Date of Graduation

Spring 2018

Document Type

Honors Research Project

Degree Name

Bachelor of Arts

Major

Psychology

Research Sponsor

Dr. James Diefendorff

First Reader

Dr. David Tokar

Second Reader

Steven Tseng

Abstract

The relationships of nurses’ emotion regulation directed at different targets at work and worker well-being were investigated in the current study. I looked at surface acting and deep acting (i.e., suppressing felt emotions and faking unfelt emotions, or actually attempting to feel the emotions that are shown). Specifically, I analyzed the data to see if surface acting and deep acting is more or less harmful for nurses depending on the interaction target. To do this, I looked at responses to a survey that indicated the degree to which nurses engaged in surface acting and deep acting with various targets as well as their reported levels of burnout, their physical symptoms, as well as turnover intentions. Overall, I found that nurses were significantly more likely to use both regulation strategies with external targets (i.e., those who are external to the workplace) than with internal organizational targets. Burnout was significantly related to both regulation strategies.
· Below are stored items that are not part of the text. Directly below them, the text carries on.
(* ===== verification/Conversations.v ===== *)
(** src/cloudflare-control/src/conversations.ts: conversations and their messages,
    the tracking ids that subjects carry, the profile of an organization, and the
    codes that prove an address by e-mail.

    The tables are lists of rows in the order they were written; what their keys
    forbid throws. Identifiers, random bytes and the clock are arguments. *)
From S2P Require Import Prelude JsString Regex Scan Platform Db Auth WebAuthn Totp TwoFactor.

Inductive ConversationKind : Type := k_signup | k_remote_control | k_support.
Inductive ConversationStatus : Type := s_open | s_approved | s_rejected | s_closed.
Inductive MessageDirection : Type := inbound | outbound | note | event.
Inductive ConversationCategory : Type := registration | remote_control | support | sales | billing | legal | general | letter.
#[export] Instance ConversationKind_eq_dec : EqDecision ConversationKind.
Proof. solve_decision. Defined.
#[export] Instance ConversationStatus_eq_dec : EqDecision ConversationStatus.
Proof. solve_decision. Defined.
#[export] Instance MessageDirection_eq_dec : EqDecision MessageDirection.
Proof. solve_decision. Defined.
#[export] Instance ConversationCategory_eq_dec : EqDecision ConversationCategory.
Proof. solve_decision. Defined.

Inductive Box : Type := tasks_box | support_box.
#[export] Instance Box_eq_dec : EqDecision Box.
Proof. solve_decision. Defined.

(** Name, category, prefix, label and tab. *)
Record CategoryInfo : Type := mkCategory { ci_name : string; ci_category : ConversationCategory; ci_prefix : string; ci_label : string; ci_box : Box }.
Definition CATEGORIES : list CategoryInfo :=
  [mkCategory "registration" registration "REG" "Registration" tasks_box; mkCategory "remote_control" remote_control "RMT" "Remote Control" tasks_box;
   mkCategory "support" support "SUP" "Support" support_box; mkCategory "sales" sales "SAL" "Sales" support_box; mkCategory "billing" billing "BIL" "Billing" support_box;
   mkCategory "legal" legal "LGL" "Legal & privacy" support_box; mkCategory "general" general "GEN" "General" support_box; mkCategory "letter" letter "LTR" "Letters" support_box].

Definition isCategory (value : string) : option ConversationCategory := ci_category <$> js_find (fun c => String.eqb (ci_name c) value) CATEGORIES.
Definition category_info (c : ConversationCategory) : CategoryInfo :=
  default (mkCategory "general" general "GEN" "General" support_box) (js_find (fun i => bool_decide (ci_category i = c)) CATEGORIES).
Definition categoryLabel (c : ConversationCategory) : string := ci_label (category_info c).

Definition MAILBOX_CATEGORIES : list (string * ConversationCategory) :=
  List.map (fun n => (n, support)) ["support"; "help"; "helpdesk"]%string ++ List.map (fun n => (n, sales)) ["sales"; "quote"; "quotes"; "pricing"; "licensing"]%string
  ++ List.map (fun n => (n, billing)) ["billing"; "accounts"; "invoice"; "invoices"; "payments"]%string
  ++ List.map (fun n => (n, legal)) ["legal"; "privacy"; "abuse"; "security"; "compliance"; "dpo"]%string.

(** The part of an address before the [@] and before a [+]. *)
Definition mailbox_local (mailbox : option string) : string :=
  let address := toLowerCase (default ""%string mailbox) in
  let at_ := indexOf "@" address in
  default ""%string (head (split_on "+" (if 0 <? at_ then str_take (Z.to_nat at_) address else address))).

(** What an object has beside its own members and a lower-case text can name:
    the lookup finds it, and it is no category. *)
Definition inherited (name : string) : bool := bool_decide (name ∈ ["constructor"; "__proto__"]%string).

Definition categoryForMailbox (mailbox : option string) : option ConversationCategory :=
  let local := mailbox_local mailbox in
  match assoc local MAILBOX_CATEGORIES with Some c => Some c | None => if inherited local then None else Some general end.

Definition str_contains (s part : string) : bool := bool_decide (is_Some (str_index part s)).
Definition categoryForTopic (topic : string) : ConversationCategory :=
  let has := existsb (str_contains (toLowerCase topic)) in
  if has ["sales"; "pricing"; "quote"; "licen"; "purchase"; "demo"]%string then sales
  else if has ["billing"; "invoice"; "payment"]%string then billing
  else if has ["legal"; "privacy"; "security"; "abuse"]%string then legal
  else if has ["support"; "help"; "technical"; "problem"; "bug"]%string then support
  else general.

Record ContactReason : Type := mkReason { re_value : string; re_category : ConversationCategory; re_label : string }.
Definition CONTACT_REASONS : list ContactReason :=
  [mkReason "sales" sales "Sales and licensing"; mkReason "reseller" sales "Become a reseller"; mkReason "support" support "Technical support";
   mkReason "billing" billing "Billing and invoices"; mkReason "legal" legal "Privacy, security or legal"; mkReason "general" general "Something else"].

Definition TASK_KINDS : list ConversationKind := [k_signup; k_remote_control].

Record Conversation : Type := mkConversation {
  cv_id : string;
  cv_kind : ConversationKind;
  cv_tenant_id : option string;
  cv_reference : string;
  cv_subject : string;
  cv_contact_email : string;
  cv_contact_name : option string;
  cv_status : ConversationStatus;
  cv_unread : bool;
  cv_created_at : Z;
  cv_updated_at : Z;
  cv_last_message_at : Z;
  cv_resolved_at : option Z;
  cv_resolved_by : option string;
  cv_mailbox : option string;
  cv_category : ConversationCategory;
  cv_deleted_at : option Z
}.

Record AttachmentInfo : Type := mkAttachmentInfo { ai_index : Z; ai_filename : string; ai_contentType : string; ai_size : Z }.

Record ConversationMessage : Type := mkMessage {
  cm_id : string;
  cm_conversation_id : string;
  cm_direction : MessageDirection;
  cm_from_address : option string;
  cm_to_address : option string;
  cm_subject : option string;
  cm_body : string;
  cm_email_message_id : option string;
  cm_author_user_id : option string;
  (** Whether it was sent; none where that is not a question. *)
  cm_delivery : option bool;
  cm_raw_key : option string;
  cm_attachments : list AttachmentInfo;
  cm_created_at : Z
}.

Record OrganizationProfile : Type := mkProfile {
  op_tenant_id : string;
  op_legal_name : option string;
  op_contact_name : string;
  op_contact_email : string;
  op_contact_phone : string;
  op_email_verified_at : option Z;
  op_phone_verified_at : option Z;
  op_phone_verified_by : option string;
  op_address_line1 : string;
  op_address_line2 : option string;
  op_city : string;
  op_region : option string;
  op_postal_code : string;
  op_country : string;
  op_tax_id : option string;
  op_billing_email : option string;
  op_workstation_estimate : option Z;
  op_organization_type : option string;
  op_notes : option string;
  op_created_at : Z;
  op_updated_at : Z;
  op_phone_link : option (string * Z)
}.

Inductive EmailCodePurpose : Type := for_signup | for_contact.
#[export] Instance EmailCodePurpose_eq_dec : EqDecision EmailCodePurpose.
Proof. solve_decision. Defined.
Record EmailCodeRow : Type := mkEmailCode { ec_id : string; ec_purpose : EmailCodePurpose; ec_email : string; ec_code_hash : string; ec_attempts : Z; ec_expires_at : Z; ec_sent_at : Z }.

Record ConvState : Type := mkConv {
  conversations : list Conversation;
  conversation_messages : list ConversationMessage;
  organization_profiles : list OrganizationProfile;
  email_codes : list EmailCodeRow
}.
Definition on_conversations (f : list Conversation -> list Conversation) (s : ConvState) : ConvState := mkConv (f (conversations s)) (conversation_messages s) (organization_profiles s) (email_codes s).
Definition on_messages (f : list ConversationMessage -> list ConversationMessage) (s : ConvState) : ConvState := mkConv (conversations s) (f (conversation_messages s)) (organization_profiles s) (email_codes s).
Definition on_profiles (f : list OrganizationProfile -> list OrganizationProfile) (s : ConvState) : ConvState := mkConv (conversations s) (conversation_messages s) (f (organization_profiles s)) (email_codes s).
Definition on_codes (f : list EmailCodeRow -> list EmailCodeRow) (s : ConvState) : ConvState := mkConv (conversations s) (conversation_messages s) (organization_profiles s) (f (email_codes s)).

Definition MAX_MESSAGE_CHARS : nat := 20 * 1000.

(** ** Tracking ids *)

Definition REFERENCE_ALPHABET : string := "ABCDEFGHJKMNPQRSTVWXYZ23456789".
Definition REFERENCE_PREFIXES : list string := "LK"%string :: List.map ci_prefix CATEGORIES.

Definition reference_char (b : Z) : ascii := default " "%char (String.get (Z.to_nat (b mod 30)) REFERENCE_ALPHABET).
Definition newReference (c : ConversationCategory) (bytes : list Z) : string :=
  ci_prefix (category_info c) +:+ "-" +:+ String.string_of_list_ascii (List.map reference_char bytes).

Definition ascii_upper (c : ascii) : ascii := if is_lower c then chr (code c - 32) else c.
Definition is_reference_char (c : ascii) : bool := is_upper (ascii_upper c) || is_digit c.

(** [(?:LK|REG|...)-[A-Z0-9]{6}], without case: the text that matches at the start. *)
Definition reference_of (prefix s : string) : option (string * string) :=
  let n := (String.length prefix + 7)%nat in
  let text := str_take n s in
  if String.eqb (str_map ascii_upper (str_take (String.length prefix + 1) text)) (prefix +:+ "-") && (String.length text =? n)%nat
     && str_forallb is_reference_char (str_drop (String.length prefix + 1) text)
  then Some (text, str_drop n s) else None.

(** [\[(...)\]] at the start of a text. *)
Definition bracketed : matcher := fun s =>
  match s with
  | String c t =>
      if is_char "[" c then
        head (omap (fun p => match reference_of p t with
                             | Some (text, String d rest) => if is_char "]" d then Some (text, rest) else None
                             | _ => None
                             end) REFERENCE_PREFIXES)
      else None
  | _ => None
  end.

Definition referenceInSubject (subject : string) : option string := str_map ascii_upper <$> head (match_all bracketed subject).

(** The same with the spaces after it, for nothing. *)
Definition bracketed_and_spaces : matcher := fun s => (fun x => (""%string, snd (span is_space (snd x)))) <$> bracketed s.
Definition subjectWithReference (reference subject : string) : string := "[" +:+ reference +:+ "] " +:+ trim (replace_all bracketed_and_spaces subject).

(** ** Conversations *)

Record NewConversation : Type := mkNew {
  nc_kind : ConversationKind;
  nc_tenantId : option string;
  nc_subject : string;
  nc_contactEmail : string;
  nc_contactName : option string;
  nc_mailbox : option string;
  (** None where it is left out; a member that is no category is [Some None]. *)
  nc_category : option (option ConversationCategory);
  nc_unread : bool
}.

Definition category_of (data : NewConversation) : option ConversationCategory :=
  match nc_kind data with
  | k_signup => Some registration
  | k_remote_control => Some remote_control
  | k_support => match nc_category data with Some c => c | None => categoryForMailbox (nc_mailbox data) end
  end.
Deep acting showed select differences between targets. Physical symptoms were significantly related to both regulation strategies. Surface acting with external targets had a significantly stronger relationship with physical symptoms, as did deep acting with different targets. Turnover intentions were significantly related to surface acting. Surface acting with external targets had a significantly weaker relationship with turnover intentions than surface acting with internal targets. Deep acting with fellow nurses had significantly stronger relationships with turnover intentions than the other targets. Significant unique predictors were identified with supplemental analyses.